Lemuel Jackson Bowden (January 16, 1815January 2, 1864) was an American lawyer and politician from Williamsburg, Virginia.

Early life
Bowden was born in 1815 in Williamsburg, Virginia, and graduated from the College of William and Mary in 1831-1832.

Career
As an adult, Bowden settled in Williamsburg and practiced law there. He was elected to the Virginia House of Delegates three times, serving from 1841 to 1846.

In 1850, Lyons was elected to the Virginia Constitutional Convention of 1850. He was one of two delegates elected from the Tidewater delegate district made up of Essex, King and Queen, Middlesex and Mathews Counties.

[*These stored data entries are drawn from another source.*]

(* ===== verification/OptUsageSpec.v ===== *)
(** * What the usage text is

    The growing buffer never overflows and always has room for the terminating
    null: building the usage in it gives the same text as concatenating strings.
    The lines of a description keep all of its words in order. *)
From Stdlib Require Import Strings.String.
From S2P Require Import Prelude.
From S2P Require Import Scanf.
From S2P Require Import CString.
From S2P Require Import OptHelpers.
From S2P Require Import Opt.
From S2P Require Import OptTable.
From S2P Require Import OptUsage.
#[local] Open Scope Z_scope.

(** ** The reference: the same text without a buffer *)
Definition spaces (n : Z) : str := replicate (Z.to_nat n) 32.

Fixpoint lines_of (fuel : nat) (desc : str) (p : nat) (maxlen : Z) (start : bool) : res (list str) :=
  match fuel with
  | O => Err EFuel
  | S fuel =>
    '(l, prefix, start) ← consume_words desc p maxlen start;
    when (l =? 0)%nat return [];
    ls ← lines_of fuel desc (p + prefix + l) maxlen start;
    Ok (take l (drop (p + prefix) desc) :: ls)
  end.

Fixpoint layout (indent : Z) (same_line : bool) (ls : list str) : str :=
  match ls with
  | [] => []
  | l :: ls => (if same_line then [] else spaces indent) ++ l ++ [10] ++ layout indent false ls
  end.

Definition last_off (indent off : Z) (ls : list str) : Z :=
  match last ls with Some l => indent + zlen l | None => off end.

Section reference.
Context {S : Type} (junk : list Z) (indent width : Z) (s : S).

Definition default_text (show : S → list Z → res (list Z)) : res str :=
  buf ← put junk OPT_SHOW_LEN (lit "..." ++ [0]);
  buf ← show s buf;
  c_str buf.

Definition with_default (body : str) (off : Z) (t : str) : str :=
  (if width <? off + zlen (lit " (default: ") + zlen t + zlen (lit ")") then body ++ spaces indent
   else take (length body - 1) body) ++ lit " (default: " ++ t ++ lit ")" ++ [10].

Definition entry_text (e : entry S) : res str :=
  names ← names_of e;
  let head := names ++ if wants_arg e names then lit " <arg>" else [] in
  let same_line := negb (indent <? zlen head + 2) in
  d ← match o_desc e with Some d => Ok (desc_text d) | None => Err ENull end;
  ls ← lines_of (length d + 1) d 0 (u32 (width - indent)) true;
  let body := head ++ (if same_line then spaces (indent - zlen head) else [10]) ++ layout indent same_line ls ++
              (match ls with [] => if same_line then [10] else [] | _ => [] end) in
  let off := last_off indent (if same_line then indent else 0) ls in
  match o_show e with
  | None => Ok body
  | Some show => t ← default_text show; Ok (with_default body off t)
  end.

In 1860, he was a presidential elector from his Congressional District.

During the American Civil War Bowden served as mayor of Williamsburg, Virginia from 1862 to 1863 in a region occupied by Federal troops. Following the creation of West Virginia organized by Unionist Virginians in 1863, the Restored Government of Virginia chose Bowden to represent Virginia in the United States Senate in 1863 as a member of the Unionist Party. There he served until his death.

Death and family

Bowden died on January 2, 1864, of smallpox while in office at Washington, D.C. and he is buried in the Congressional Cemetery there.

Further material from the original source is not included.